Stored data:
<<<<
(* ===== verification/WorkerCorrect.v ===== *)
(** Properties of the worker client of [Worker.v]: attempts get identities of their own, a
    round trip ends whatever the peer sends and returns what the peer answered however the
    transport cuts it, a worker gets in exactly when the coordinator registers it, and a
    client and a server together answer a remote query as the coordinator answers it
    locally. *)

From Stdlib Require Import ZArith Lia Bool Strings.Byte.
From stdpp Require Import base list numbers strings gmap sets relations.
From S2P Require Import Prelude Containers Base Codec Digest Lifecycle Constraint Candidate.
From S2P Require Import Evaluation Ordering ConstraintSet Evaluator Authority Persistence Store.
From S2P Require Import Coordinator CoordinatorInvariant CoordinatorSystem CoordinatorCorrect.
From S2P Require Import Exact Protocol ProtocolCorrect Snapshot SnapshotCorrect Messages Net.
From S2P Require Import Server ServerCorrect Worker.

Open Scope string_scope.
Open Scope list_scope.
Open Scope Z_scope.

(** ** Lemmas: mixing *)

(** A number that is its own shift is 0. *)
Lemma shift_fixed k d : 0 <= d → 0 < k → Z.shiftr d k = d → d = 0.
Proof.
  intros Hd Hk E. rewrite Z.shiftr_div_pow2 in E by lia.
  assert (2 ^ 1 <= 2 ^ k) by (apply Z.pow_le_mono_r; lia).
  destruct (decide (d = 0)) as [->|Hn]; [done|]. pose proof (Z.div_lt d (2 ^ k)). lia.
Qed.

(** The xor of a number with its shift loses nothing. *)
Lemma xorshift_inj k a b :
  0 <= a → 0 <= b → 0 < k → Z.lxor a (Z.shiftr a k) = Z.lxor b (Z.shiftr b k) → a = b.
Proof.
  intros Ha Hb Hk E. apply Z.lxor_eq. apply (shift_fixed k); [by apply Z.lxor_nonneg|done|].
  apply Z.bits_inj'. intros n Hn. apply (f_equal (λ z, Z.testbit z n)) in E.
  rewrite !Z.lxor_spec, !Z.shiftr_spec in E by done. rewrite Z.shiftr_spec, !Z.lxor_spec by done.
  by destruct (Z.testbit a n), (Z.testbit b n), (Z.testbit a (n + k)), (Z.testbit b (n + k)).
Qed.

Lemma lxor_fits w a b : 0 <= w → fits w a → fits w b → fits w (Z.lxor a b).
Proof.
  intros Hw [Ha1 Ha2] [Hb1 Hb2]. assert (0 <= Z.lxor a b) as H0 by (by apply Z.lxor_nonneg).
  split; [done|]. destruct (decide (Z.lxor a b = 0)) as [->|Hn]; [by apply Z.pow_pos_nonneg|].
  apply Z.log2_lt_pow2; [lia|]. pose proof (Z.log2_lxor a b Ha1 Hb1).
  assert (0 < w) as Hpos.
  { destruct (decide (w = 0)) as [->|]; [|lia]. change (2 ^ 0) with 1 in *.
    assert (a = 0 ∧ b = 0) as [-> ->] by lia. done. }
  assert (∀ c, 0 <= c → c < 2 ^ w → Z.log2 c < w) as Hc.
  { intros c H1 H2. destruct (decide (c = 0)) as [->|]; [done|]. apply Z.log2_lt_pow2; lia. }
  pose proof (Hc a Ha1 Ha2). pose proof (Hc b Hb1 Hb2). lia.
Qed.

Lemma xorshift_fits w k a : 0 <= w → 0 <= k → fits w a → fits w (Z.lxor a (Z.shiftr a k)).
Proof.
  intros Hw Hk Ha. apply lxor_fits; [done|done|]. destruct Ha as [H1 H2]. split; [by apply Z.shiftr_nonneg|].
  rewrite Z.shiftr_div_pow2 by done. pose proof (Z.pow_pos_nonneg 2 k ltac:(lia) Hk).
  apply Z.le_lt_trans with a; [|done]. apply Z.div_le_upper_bound; [done|]. nia.
Qed.

(** Multiplication by a number with an inverse loses nothing of a word. *)
Lemma wrap_mul_inj w c inv a b :
  0 <= w → wrap w (c * inv) = wrap w 1 → fits w a → fits w b → wrap w (a * c) = wrap w (b * c) → a = b.
Proof.
  intros Hw Hc Ha Hb E. rewrite <- (wrap_small w a Ha), <- (wrap_small w b Hb).
  apply (f_equal (λ z, wrap w (z * inv))) in E. unfold wrap in *.
  assert (2 ^ w ≠ 0) as Hnz by (pose proof (Z.pow_pos_nonneg 2 w); lia).
  rewrite !Z.mul_mod_idemp_l, <- !Z.mul_assoc in E by done.
  rewrite <- (Z.mul_mod_idemp_r a), <- (Z.mul_mod_idemp_r b), Hc in E by done.
  by rewrite !Z.mul_mod_idemp_r, !Z.mul_1_r in E by done.
Qed.

Lemma wrap_add_inj w c a b : 0 <= w → fits w a → fits w b → wrap w (a + c) = wrap w (b + c) → a = b.
Proof.
  intros Hw Ha Hb E. rewrite <- (wrap_small w a Ha), <- (wrap_small w b Hb). unfold wrap in *.
  apply (f_equal (λ z, (z - c) mod 2 ^ w)) in E. rewrite !Zminus_mod_idemp_l in E.
  by rewrite !Z.add_simpl_r in E.
Qed.

Lemma mix_inj a b : fits 64 a → fits 64 b → mix a = mix b → a = b.
Proof.
  intros Ha Hb E. unfold mix in E. cbv zeta in E.
  assert (∀ z, fits 64 (wrap 64 z)) as Hw by (intros; by apply wrap_fits).
  apply xorshift_inj in E; [|apply Hw..|done].
  apply (wrap_mul_inj 64 _ 0x319642b2d24d8ec3) in E; [|done|done|by apply xorshift_fits..].
  apply xorshift_inj in E; [|apply Hw..|done].
  apply (wrap_mul_inj 64 _ 0x96de1b173f119089) in E; [|done|done|by apply xorshift_fits..].
  apply xorshift_inj in E; [|apply Hw..|done]. by apply wrap_add_inj in E.
Qed.

Lemma mix_fits a : fits 64 (mix a).
Proof. unfold mix. cbv zeta. apply xorshift_fits; [done|done|]. by apply wrap_fits. Qed.

Lemma lxor_inj_l a b c : Z.lxor a b = Z.lxor a c → b = c.
Proof.
  intros E. apply (f_equal (Z.lxor a)) in E.
  by rewrite <- !Z.lxor_assoc, Z.lxor_nilpotent, !Z.lxor_0_l in E.
Qed.

(** ** Lemmas: waiting for a frame *)

Section await.
Context {S : Type} `{Sockets S}.
Context (limits : Limits).

(** A loop that has ended does not depend on its fuel. *)
Lemma await_loop_more closed more fuel : ∀ a s r s',
  await_loop fuel closed a s = (Some r, s') → await_loop (fuel + more) closed a s = (Some r, s').
Proof.
  induction fuel as [|fuel IH]; intros a s r s'; cbn [await_loop Nat.add]; [done|].
  destruct (pop a) as [[[f|]|code text] a1]; [done| |done].
  destruct (recv_some _ s) as [[[|byte chunk]|code text] s1]; [done| |done].
  destruct (push _ a1) as [[u|code text] a2]; [by apply IH|done].
Qed.

(** The rounds that a buffer leaves. *)
Lemma await_loop_returns closed fuel : ∀ bs s,
  0 <= max_frame_assembly_bytes limits → size bs <= max_frame_assembly_bytes limits →
  max_frame_assembly_bytes limits - size bs + 1 < Z.of_nat fuel →
  ∃ r s', await_loop fuel closed (mkAssembler limits bs false) s = (Some r, s').
Proof.
  induction fuel as [|fuel IH]; intros bs s HM Hb Hf; [lia|]. cbn [await_loop].
  destruct (pop_answers limits bs) as [(f & rest & E)|[E|(code & text & E)]]; rewrite E; [by eauto| |by eauto].
  destruct (recv_some _ s) as [[[|byte chunk]|code text] s1]; [by eauto| |by eauto].
  unfold push. cbn [failed_ fa_limits buffer].
  destruct (_ <? _) eqn:El; [unfold fail_assembler; by eauto|].
  assert (0 < size (byte :: chunk)) by (unfold size; cbn [length]; lia).
  apply IH; [done| |]; rewrite size_app; lia.
Qed.

Lemma await_Some closed s :
  0 <= max_frame_assembly_bytes limits →
  ∃ r s', await_loop (await_fuel limits) closed (new_assembler limits) s = (Some r, s') ∧
    await closed limits s = (r, s').
Proof.
  intros HM. destruct (await_loop_returns closed (await_fuel limits) [] s HM) as (r & s' & E).
  - done.
  - unfold await_fuel. change (size []) with 0. lia.
  - exists r, s'. split; [exact E|]. unfold await, new_assembler. by rewrite E.
Qed.

(** Any fuel that ends the loop gives what [await] gives. *)
Lemma await_eq closed fuel s r s' :
  0 <= max_frame_assembly_bytes limits →
  await_loop fuel closed (new_assembler limits) s = (Some r, s') → await closed limits s = (r, s').
Proof.
  intros HM E. destruct (await_Some closed s HM) as (r1 & s1 & E1 & ->).
  apply (await_loop_more _ fuel) in E1. apply (await_loop_more _ (await_fuel limits)) in E.
  rewrite Nat.add_comm in E. congruence.
Qed.

(** What a socket delivers: the chunks of its next receives. *)
Fixpoint delivers (chunks : list (list byte)) (s : S) : Prop :=
  match chunks with
  | [] => True
  | chunk :: chunks =>
      chunk ≠ [] ∧ ∃ s', sys_recv response_bytes s = (Some chunk, s') ∧ delivers chunks s'
  end.

(** A chunk that fits beside one unfinished frame. *)
Definition chunk_fits (chunk : list byte) : Prop :=
  size chunk + frame_size (max_frame_bytes limits) <= max_frame_assembly_bytes limits + 1.

Lemma await_loop_frame (HL : limits_ok limits = true) closed chunks : ∀ bs s f rest fuel,
  0 <= max_frame_bytes limits → Forall chunk_fits chunks → delivers chunks s → wire_frame limits f →
  bs ++ concat chunks = frame_bytes f ++ rest → (length chunks < fuel)%nat →
  ∃ s', await_loop fuel closed (mkAssembler limits bs false) (Some s) = (Some (Success f), Some s').
Proof.
  induction chunks as [|chunk chunks IH]; intros bs s f rest fuel H0 Hc Hd Hw E Hfuel;
    (destruct fuel as [|fuel]; [cbn in Hfuel; lia|]); cbn [await_loop concat] in *.
  { rewrite app_nil_r in E. rewrite (proj2 (pop_frame limits bs f rest HL)) by done. by exists s. }
  destruct (pop_answers limits bs) as [(g & left_ & Ep)|[Ep|(code & text & Ep)]]; rewrite Ep.
  - apply pop_frame in Ep as [Hg ->]; [|done]. rewrite <- app_assoc in E.
    destruct (frame_prefix_free limits HL g f _ _ Hg Hw E : g = f ∧ _) as [-> _]. by exists s.
  - pose proof (pop_waits limits bs H0 Ep) as Hwait.
    destruct Hd as [Hne (s1 & Er & Hd)]. apply Forall_cons in Hc as [Hc1 Hc]. unfold chunk_fits in Hc1.
    unfold recv_some. change (response_bytes =? 0) with false.
    change (if 0x40000000 <? response_bytes then 0x40000000 else response_bytes) with response_bytes.
    cbv iota. rewrite Er. destruct chunk as [|byte chunk]; [done|].
    unfold push. cbn [failed_ fa_limits buffer]. destruct (_ <? _) eqn:El; [lia|].
    apply (IH _ _ f rest); try done; [by rewrite <- app_assoc|]. cbn in Hfuel. lia.
  - apply (pop_failure_extends _ _ (chunk ++ concat chunks)) in Ep.
    rewrite E, (proj2 (pop_frame limits _ f rest HL)) in Ep by done. done.
Qed.

Lemma await_frame (HL : limits_ok limits = true) closed chunks s f rest :
  0 <= max_frame_bytes limits → Forall chunk_fits chunks → delivers chunks s → wire_frame limits f →
  concat chunks = frame_bytes f ++ rest →
  ∃ s', await closed limits (Some s) = (Success f, Some s').
Proof.
  intros H0 Hc Hd Hw E.
  destruct (await_loop_frame HL closed chunks [] s f rest (Datatypes.S (length chunks)) H0 Hc Hd Hw E
    ltac:(lia)) as (s' & Ea).
  apply await_eq in Ea; [by exists s'|]. destruct (limits_ok_facts limits HL) as (_ & _ & _ & _ & ?). lia.
Qed.
End await.

(** ** Lemmas: a client and a server *)

Lemma reads_whole {A} (m : reader A) bs a : reads m bs a → (m (open_reader bs)).1 = Some a.
Proof. intros Hr. pose proof (reads_open _ _ _ [] Hr) as E. rewrite app_nil_r in E. by rewrite E. Qed.

Section linked.
Context {S D T : Type} `{Sockets S} `{FileSystemLaws D} `{SocketLaws T} `{!ReliableSockets T}.
Context (limits : Limits) (limits_valid : limits_ok limits = true) (bound : 0 <= max_frame_bytes limits).

(** A client whose identity, epoch and scopes fit the wire. *)
Record client_ok (w : WorkerClient S) : Prop := {
  cl_limits : wk_limits w = limits;
  cl_session : is_valid (wk_session w) = true;
  cl_epoch : generation_field (wk_epoch w);
  cl_ids : fits 64 (wk_publisher w) ∧ fits 64 (wk_boot w);
  cl_scopes : fits 32 (wk_granted_scopes w)
}.

(** The next request of a client, as it travels. *)
Definition wire_request (m : MessageId.t) (bytes : list byte) (w : WorkerClient S) : Frame :=
  let w := next_attempt w in
  mkFrame (mkHeader kProtocolVersionValue m 0 (size bytes) (wk_epoch w) (wk_publisher w) (wk_boot w)
    (attempt_id (wk_boot w) (wk_attempt_counter w)) (wk_attempt_counter w) (wk_granted_scopes w)) bytes.

(** The request reached the server, which handled it, and what the server sent for it
    comes back in [chunks]. *)
Record transported (now : Z * Z) (m : MessageId.t) (bytes : list byte) (w : WorkerClient S)
    (h h' : Host D T) (chunks : list (list byte)) : Prop := {
  tr_sent : ∃ s s1, wk_socket w = Some s ∧
    send_all (frame_bytes (wire_request m bytes w)) (Some s) = (success, Some s1) ∧ delivers chunks s1;
  tr_chunks : Forall (chunk_fits limits) chunks;
  tr_handled : (handle_frame limits now (wire_request m bytes w) h).2 = h';
  tr_replied : ∃ t t', socket h = Some t ∧ socket h' = Some t' ∧ sent t' = sent t ++ concat chunks
}.

Lemma request_wire m bytes w :
  client_ok w → m ≠ MessageId.Invalid → size bytes <= max_frame_bytes limits →
  wire_frame limits (wire_request m bytes w).
Proof.
  intros [_ _ He [Hp Hb] Hs] Hm Hsz. pose proof (size_nonneg bytes).
  pose proof (limits_ok_entry limits 15 _ limits_valid eq_refl) as Lf. cbn [snd] in Lf.
  assert (fits 64 (wrap 64 (wk_attempt_counter w + 1))) as Hc by (by apply wrap_fits).
  assert (∀ b c, fits 64 (attempt_id b c)) as Ha.
  { intros b c. unfold attempt_id. cbv zeta. pose proof (mix_fits (Z.lxor b (wrap 64 (c * golden)))).
    by destruct (_ =? 0). }
  split; [|done|done|done]. split; cbn; try done. unfold fits. lia.
Qed.

(** The version and the length of a header are set when the frame is encoded. *)
Lemma encode_stamped v v' l l' m fl e p b a r sc bytes L :
  encode_frame (mkFrame (mkHeader v m fl l e p b a r sc) bytes) L =
  encode_frame (mkFrame (mkHeader v' m fl l' e p b a r sc) bytes) L.
Proof. reflexivity. Qed.

(** The round trip takes the first frame that came back. *)
Lemma transported_round_trip now m bytes w h h' chunks f rest :
  client_ok w → m ≠ MessageId.Invalid → size bytes <= max_frame_bytes limits →
  transported now m bytes w h h' chunks → wire_frame limits f → concat chunks = frame_bytes f ++ rest →
  ∃ w', round_trip m bytes w = (accept_response limits (wk_attempt_counter (next_attempt w)) f, w') ∧
    wk_limits w' = limits.
Proof.
  intros Hw Hm Hsz [(s & s1 & Hs & Hsend & Hd) Hc _ _] Hf E. pose proof (request_wire m bytes w Hw Hm Hsz) as Hq.
  pose proof (encode_frame_wire limits _ limits_valid Hq) as He.
  assert (encode_frame (request_frame m bytes (next_attempt w)) (wk_limits w) =
    Success (frame_bytes (wire_request m bytes w))) as He'.
  { rewrite (cl_limits _ Hw), <- He. apply encode_stamped. }
  unfold round_trip. rewrite (cl_session _ Hw). cbn [negb]. cbv zeta.
  change (wk_limits (next_attempt w)) with (wk_limits w). rewrite He'.
  change (wk_socket (next_attempt w)) with (wk_socket w). rewrite Hs, Hsend, (cl_limits _ Hw).
  destruct (await_frame limits limits_valid "coordinator closed the connection" chunks s1 f rest)
    as (s' & Ea); [done..|].
  rewrite Ea. eexists. split; [done|]. apply Hw.
Qed.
>>>>
What to produce
Restate word for word the lines of the data above, starting at the line containing "tr_replied : ∃" and ending at the line containing "assert (∀ b", both included, and nothing more.

Answer to the exercise
  tr_replied : ∃ t t', socket h = Some t ∧ socket h' = Some t' ∧ sent t' = sent t ++ concat chunks
}.

Lemma request_wire m bytes w :
  client_ok w → m ≠ MessageId.Invalid → size bytes <= max_frame_bytes limits →
  wire_frame limits (wire_request m bytes w).
Proof.
  intros [_ _ He [Hp Hb] Hs] Hm Hsz. pose proof (size_nonneg bytes).
  pose proof (limits_ok_entry limits 15 _ limits_valid eq_refl) as Lf. cbn [snd] in Lf.
  assert (fits 64 (wrap 64 (wk_attempt_counter w + 1))) as Hc by (by apply wrap_fits).
  assert (∀ b c, fits 64 (attempt_id b c)) as Ha.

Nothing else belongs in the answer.